The patient went to the ER on March 31st, 2020 for dyspnea, cough and fever. Patient stayed hospitalized until May 6th, 2020 for SARS Cov2 pneumonia with possible bacterial infection. At the time of discharge, the patient had a pressure ulcer in the sacred region, myopathy associated with hospitalization, was weak and with significant motor deficits.
At home, clinical care, motor rehabilitation and training for caregivers were maintained until September 7th, 2020 with clear clinical improvements, increased autonomy and quality of life.
Discussion
Faced with a situation of convalescence, the family doctor has a central role in assessing the impact that this may have on the illness of the convalescent person and on the family dynamics, looking at the patient in his context. In this case, the intervention of the family doctor proved to be of great importance in therapeutic management, clinical guidance, articulation and collaboration with other entities, namely social services and integrated continuous care team, to provide the best possible conditions for rehabilitation.
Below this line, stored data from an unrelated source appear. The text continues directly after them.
(* ===== verification/LlmComplete.v ===== *)
(** Complete of the three clients of src/llm: OpenAI (openai.go), Anthropic (anthropic.go) and Compatible
    (compatible.go), each with its send. A loop over attempts is a recursion over their numbers; Anthropic's,
    which has no bound of its own, is one over the retries that are left. *)
From S2P Require Import Prelude Json JsonEncode GoFormat LlmErrors LlmJson LlmProvider LlmParse LlmSchema LlmCall LlmRequest.

Module LlmComplete.
Import Json Encode GoFormat LlmErrors LlmJson LlmProvider LlmParse LlmSchema LlmCall LlmRequest.
Local Open Scope call_scope.

(** A typed error; the error of a context that ended while waiting; the error of a call that is not retried
    because the budget refused it, or because the context had ended. *)
Inductive complete_error := CError (e : Error) | CContext (e : ctx_error) | CSend (e : send_error).

(** ClassOf: the class of the package's own Error, which a budget's refusal and a context's end are not. *)
Definition ClassOf (err : complete_error) : option ErrorClass :=
  match err with CError e | CSend (SFailure (FTyped e)) => Some (Class e) | _ => None end.

Definition object_path (request : Request) : string := if object_ (Format request) then FormatPathObject else FormatPathSchema.
Definition format_path (request : Request) : string := match Format request with Some _ => object_path request | None => "" end.
(** A result with a model and nothing else. *)
Definition bare_result (model : string) : Result := mkResult "" model "" "" no_usage "" "" "" false.

Section Complete.
Context {W : Type}.
(** The libraries, the surroundings, the client, and the role that the caller's context carries. *)
Variables (lib : library) (e : env W) (p : built (Budget W)) (caller : string).
Notation M := (LlmCall.M W).
Notation model := (CModel (cfg p)).
Notation kind := (Kind (cfg p)).

Definition classified (err : failure) : M Error :=
  look (fun w => classify (lower lib) (ParseFloat lib) (until_date W e w) (unrepresentable lib) (IsPrint lib) err kind model).

(** What follows the error of a call: [again] is the rest of the loop, if retries are left. *)
Definition after_error (err : send_error) (retries : Z) (again : option (Error -> M (result complete_error Result))) : M (result complete_error Result) :=
  match err with
  | SBudget _ => ret (Err (CSend err))
  | SFailure f =>
      ended <- ask (ctx_err W e);;
      match ended with
      | Some _ => ret (Err (CSend err))
      | None =>
          typed <- classified f;;
          match again, Retryable typed with
          | Some again, true =>
              stopped <- sleepFor W e (delayFor typed retries);;
              match stopped with Some c => ret (Err (CContext c)) | None => again typed end
          | _, _ => ret (Err (CError typed))
          end
      end
  end.

Definition requestKey : M string := id <- ask (random_id W e);; ret ("shared:" +:+ id).
Definition attempt_of (key : string) (attempt : Z) (payload : string) (cap : Z) (cached : bool) : Attempt :=
  mkAttempt (key +:+ ":attempt:" +:+ FormatInt attempt) kind model (BaseURL (cfg p)) (Z.max 1 (Z.of_nat (String.length payload))) cap cached.

(** One call: [decode] gives the answer and whether the body was usable, and [usage] is its usage. *)
Definition call {A} (path : string) (header : list (string * string)) (decode : string -> A * bool) (usage : A -> Usage) (zero : A)
    (attempt : Z) (a : Attempt) (payload : string) : M (A * option send_error) :=
  guarded W (fun answer =>
      o <- exchange W lib e (mkLabels caller "") attempt (client p) "POST" (BaseURL (cfg p) +:+ path) header (Some payload) kind model decode answer;;
      ret (o.1, usage o.1, o.2))
    (CBudget (cfg p)) a zero.

Definition bearer : list (string * string) := [("Content-Type", "application/json"); ("Authorization", "Bearer " +:+ Reveal (APIKey (cfg p)))].
(** The cap of the second call of an answer that was cut: doubled up to a maximum, never lowered. *)
Definition raised (maximum cap : Z) : Z := Z.max cap (Z.min maximum (i64 (cap * 2))).
Definition cutDelay : Z := 500 * Millisecond.

(** * OpenAI *)

Definition openAIMaxOutputTokens : Z := 8192.
Definition openAIMaxRetries : Z := 1.
Definition decode_openai (raw : string) : openAIAnswer * bool :=
  match parseOpenAIResponse (SimpleFold lib) raw with Some a => (a, true) | None => (zero_openai_answer, false) end.
Definition openai_send (key : string) (attempt : Z) (body : openAIResponsesRequest) : M (openAIAnswer * option send_error) :=
  let payload := Marshal (responses_json body) in
  call "/responses" bearer decode_openai oa_usage zero_openai_answer attempt (attempt_of key attempt payload (or_MaxOutputTokens body) false) payload.

Definition openai_result (request : Request) (answer : openAIAnswer) : Result :=
  let '(text, unparsed) := gateJSON (oa_text answer) in
  let '(text, unparsed) := if oa_refused answer then ("", "") else (text, unparsed) in
  let unparsed := match Format request with None => "" | Some _ => unparsed end in
  mkResult text model (oa_model answer) (oa_reason answer) (oa_usage answer) unparsed (format_path request) "" (oa_refused answer).
Definition openai_cut (request : Request) (answer : openAIAnswer) : bool :=
  String.eqb (Text (openai_result request answer)) "" && negb (oa_refused answer) && String.eqb (oa_reason answer) "max_output_tokens".

Fixpoint openai_loop (attempts : list Z) (request : Request) (key : string) (maxTokens : Z) (lastErr : option Error) : M (result complete_error Result) :=
  match attempts with
  | [] => ret (match lastErr with Some err => Err (CError err) | None => Ok (bare_result model) end)
  | attempt :: attempts =>
      o <- openai_send key (attempt + 1) (responsesBody model request maxTokens);;
      match o.2 with
      | Some err =>
          after_error err attempt (if (attempt <? openAIMaxRetries)%Z then Some (fun typed => openai_loop attempts request key maxTokens (Some typed)) else None)
      | None =>
          if openai_cut request o.1 && (attempt <? openAIMaxRetries)%Z
          then stopped <- sleepFor W e cutDelay;;
               match stopped with
               | Some c => ret (Err (CContext c))
               | None => openai_loop attempts request key (raised openAIMaxOutputTokens maxTokens) lastErr
               end
          else ret (Ok (openai_result request o.1))
      end
  end.
Definition openai_Complete (request : Request) : M (result complete_error Result) :=
  match Seed request with
  | Some _ => ret (Err (CError (errSeedUnsupported KindOpenAI model)))
  | None => key <- requestKey;; openai_loop [0; 1]%Z request key (Z.max (CMaxOutputTokens (cfg p)) (LlmProvider.MaxOutputTokens request)) None
  end.

(** * Chat Completions *)

Definition compatibleMaxRetries : Z := 1.
Definition decode_chat : string -> chatAnswer * bool := parseChatResponse (SimpleFold lib).
Definition compatible_send (key : string) (attempt : Z) (body : chatRequest) : M (chatAnswer * option send_error) :=
  let payload := Marshal (chat_json body) in
  call "/chat/completions" bearer decode_chat ca_usage zero_chat_answer attempt (attempt_of key attempt payload (default 0%Z (cr_MaxCompletionTokens body)) false) payload.

Definition compatible_result (request : Request) (answer : chatAnswer) : Result :=
  let '(text, unparsed) := match Format request with
    | Some _ => if ca_refused answer then (ca_text answer, "") else gateJSON (ca_text answer)
    | None => (ca_text answer, "")
    end in
  mkResult text model (ca_model answer) (ca_finish answer) (ca_usage answer) unparsed (format_path request) "" (ca_refused answer).

Fixpoint compatible_loop (attempts : list Z) (request : Request) (key : string) (lastErr : option Error) : M (result complete_error Result) :=
  match attempts with
  | [] => ret (match lastErr with Some err => Err (CError err) | None => Ok (bare_result model) end)
  | attempt :: attempts =>
      o <- compatible_send key (attempt + 1) (chatBody (cfg p) request);;
      match o.2 with
      | Some err =>
          after_error err attempt (if (attempt <? compatibleMaxRetries)%Z then Some (fun typed => compatible_loop attempts request key (Some typed)) else None)
      | None => ret (Ok (compatible_result request o.1))
      end
  end.
Definition compatible_Complete (request : Request) : M (result complete_error Result) :=
  if match Seed request with Some _ => String.eqb kind KindGemini | None => false end then ret (Err (CError (errSeedUnsupported KindGemini model)))
  else key <- requestKey;; compatible_loop [0; 1]%Z request key None.

(** * Anthropic *)

Definition anthropicAPIVersion : string := "2023-06-01".
Definition anthropicMaxOutputTokens : Z := 16000.
Definition anthropicMaxRetries : nat := 1.
Definition decode_anthropic (raw : string) : anthropicAnswer * bool :=
  match parseAnthropicResponse (SimpleFold lib) raw with Some a => (a, true) | None => (zero_anthropic_answer, false) end.
Definition anthropic_send (key : string) (attempt : Z) (body : anthropicRequest) : M (anthropicAnswer * option send_error) :=
  let payload := Marshal (messages_json body) in
  call "/v1/messages" [("Content-Type", "application/json"); ("Anthropic-Version", anthropicAPIVersion); ("X-Api-Key", Reveal (APIKey (cfg p)))]
    decode_anthropic aa_usage zero_anthropic_answer attempt (attempt_of key attempt payload (ar_MaxTokens body) (cacheMarked body)) payload.

(** The mode, and the limit that keeps a schema from structured outputs. *)
Definition anthropic_mode (request : Request) : anthropicMode * string :=
  match Format request with
  | Some f =>
      if schema_ (Some f)
      then let '(fits, why) := anthropicSchemaFit (match anthropicSchema (ParseFloat lib) (Schema f) with JObj m => m | _ => [] end) in
           if fits then (anthropicStructured, "") else (anthropicForcedTool, why)
      else (anthropicStructured, "")
  | None => (anthropicStructured, "")
  end.
Definition refusal (answer : anthropicAnswer) : bool := String.eqb (aa_stop answer) "refusal".
Definition anthropic_result (request : Request) (answer : anthropicAnswer) (mode : anthropicMode) (reason : string) : Result :=
  let text := if refusal answer then "" else aa_text answer in
  let '(text, unparsed) := match Format request with
    | Some _ => if refusal answer then (text, "") else gateJSON (aa_text answer)
    | None => (text, "")
    end in
  let path := match Format request with
    | Some f => if object_ (Some f) then FormatPathObject else if bool_decide (mode = anthropicForcedTool) then FormatPathTool else FormatPathSchema
    | None => "" end in
  mkResult text model (aa_model answer) (aa_stop answer) (aa_usage answer) unparsed path (match Format request with Some _ => reason | None => "" end) false.
Definition anthropic_cut (request : Request) (answer : anthropicAnswer) : bool :=
  match Format request with
  | Some _ => negb (refusal answer) && String.eqb (gateJSON (aa_text answer)).1 "" && String.eqb (aa_stop answer) "max_tokens"
  | None => false
  end.

Fixpoint anthropic_loop (left_ : nat) (callNumber : Z) (request : Request) (mode : anthropicMode) (reason key : string) (maxTokens : Z) : M (result complete_error Result) :=
  let retries := Z.of_nat (anthropicMaxRetries - left_) in
  o <- anthropic_send key callNumber (messagesBody (ParseFloat lib) model request maxTokens mode);;
  match o.2 with
  | Some err =>
      after_error err retries (match left_ with S left_ => Some (fun _ => anthropic_loop left_ (callNumber + 1) request mode reason key maxTokens) | O => None end)
  | None =>
      match anthropic_cut request o.1, left_ with
      | true, S left_ =>
          stopped <- sleepFor W e cutDelay;;
          match stopped with
          | Some c => ret (Err (CContext c))
          | None => anthropic_loop left_ (callNumber + 1) request mode reason key (raised anthropicMaxOutputTokens maxTokens)
          end
      | _, _ => ret (Ok (anthropic_result request o.1 mode reason))
      end
  end.
Definition anthropic_Complete (request : Request) : M (result complete_error Result) :=
  match Seed request with
  | Some _ => ret (Err (CError (errSeedUnsupported KindAnthropic model)))
  | None =>
      let '(mode, reason) := anthropic_mode request in
      key <- requestKey;;
      anthropic_loop anthropicMaxRetries 1 request mode reason key (Z.max (CMaxOutputTokens (cfg p)) (LlmProvider.MaxOutputTokens request))
  end.
End Complete.

(** A scripted world: the replies to come. A server error, then an answer that was cut at the cap. *)
Definition scripted : env (list reply) :=
  mkEnv _ (fun w => (None, w)) (fun _ w => (None, w)) (fun _ _ => None) (fun _ _ => true)
    (fun _ w => match w with r :: w => (r, w) | [] => (NoAnswer (mkRaw false false true None ""), []) end) (fun w => ("00", w)).
Definition no_library : library := mkLib id id (fun _ => None) (fun _ => 0%Z) (fun _ => None) id (fun _ => true).
Definition demo_client (kind : string) : built (Budget (list reply)) :=
  mkBuilt (mkConfig kind (Some "k") "http://h" "m" 2048 None None TemperatureDefault OutputCapDefault) newHardenedClient.
Definition demo_request : Request := mkRequest "s" "p" (Some (mkFormat "" "f" (JObj [("type", JStr "object")]))) 0 None "" CacheNone.
Definition cut_body : string := "{" +:+ q "output_text" +:+ ":" +:+ q "{" +:+ "," +:+ q "incomplete_details" +:+ ":{" +:+ q "reason" +:+ ":" +:+ q "max_output_tokens" +:+ "}}".
Definition good_body : string := "{" +:+ q "output_text" +:+ ":" +:+ q " [1.0] " +:+ "}".

(** The attempts' caps, the delays, and the texts that come back. *)
Definition observed (o : result complete_error Result * list event * list reply) : list Z * list Z * option (string * string) :=
  (omap (fun e => match e with EAttempt a => Some (LlmCall.MaxOutputTokens a) | _ => None end) o.1.2,
   omap (fun e => match e with ESlept d => Some d | _ => None end) o.1.2,
   match o.1.1 with Ok r => Some (Text r, Unparsed r) | Err _ => None end).
Example openai_runs : map (fun w => observed (openai_Complete no_library scripted (demo_client "openai") "" demo_request w))
  [[Answer 200 "" (Ok good_body)]; [Answer 500 "" (Ok "oops"); Answer 200 "" (Ok cut_body)]; [Answer 200 "" (Ok cut_body); Answer 200 "" (Ok good_body)];
   [Answer 401 "" (Ok "")]; [Answer 503 "" (Ok ""); Answer 503 "" (Ok ""); Answer 200 "" (Ok good_body)]]
  = [([2048], [], Some ("[1.0]", "")); ([2048; 2048], [500000000], Some ("", "{")); ([2048; 4096], [500000000], Some ("[1.0]", ""));
     ([2048], [], None); ([2048; 2048], [500000000], None)]%Z.
Proof. vm_compute. reflexivity. Qed.
End LlmComplete.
HYPERTENSION CONTROL: BEHAVIOR OF ASK-12 ADHERENCE SCALE
Abstract
Abstract Body
1. Background and Purpose:
ASK-12 is an English validated measure to assess barriers for medication adherence and adherence-related behaviors. Our aim was to verify the behavior of ASK-12 when compared with hypertension control determined by office values and self-perception.
2. Methods
Patients with hypertension and need for drug control were recruited in 4 Centers of Primary Care in Portugal. The data collecting protocol was acquired prior medical consultation and included ASK-12, question about patient’s perception of hypertension control and registration of the last 2 blood pressure values taken by doctor. Non-control cut-offs: under 140/90mmHg if below 65y; under 150/90mmHg if equal or above 65y. This study was approved by an Ethics Committee and ASK-12’s authors.
3. Results
The study enrolled a total of 89 patients (51.7% female; 65.2% equal or above 65y). ASK-12 presented a positive correlation with office values’-controlled patients (r 0.363; p=0.001); as well as with ASK-12’s 3 subscales: Inconvenience/Forgetfulness (r 0.265; p=0.013); Health Beliefs (r 0.229; p=0.032); Adherence-related behaviors (r 0.315; p=0.003). No significant correlation was acquainted with hypertension control self-perception. From sample, 18 (20.45%) patients had uncontrolled hypertension. In 84.5% of the cases (p<0.001), was shown a concordance between hypertension control self-perception and office values.
4. Conclusions
ASK-12 demonstrated to have a positive correlation with office values’ hypertension control. It should be applied to learn potential factors where clinicians may try to intervene and possibly help achieve hypertension control.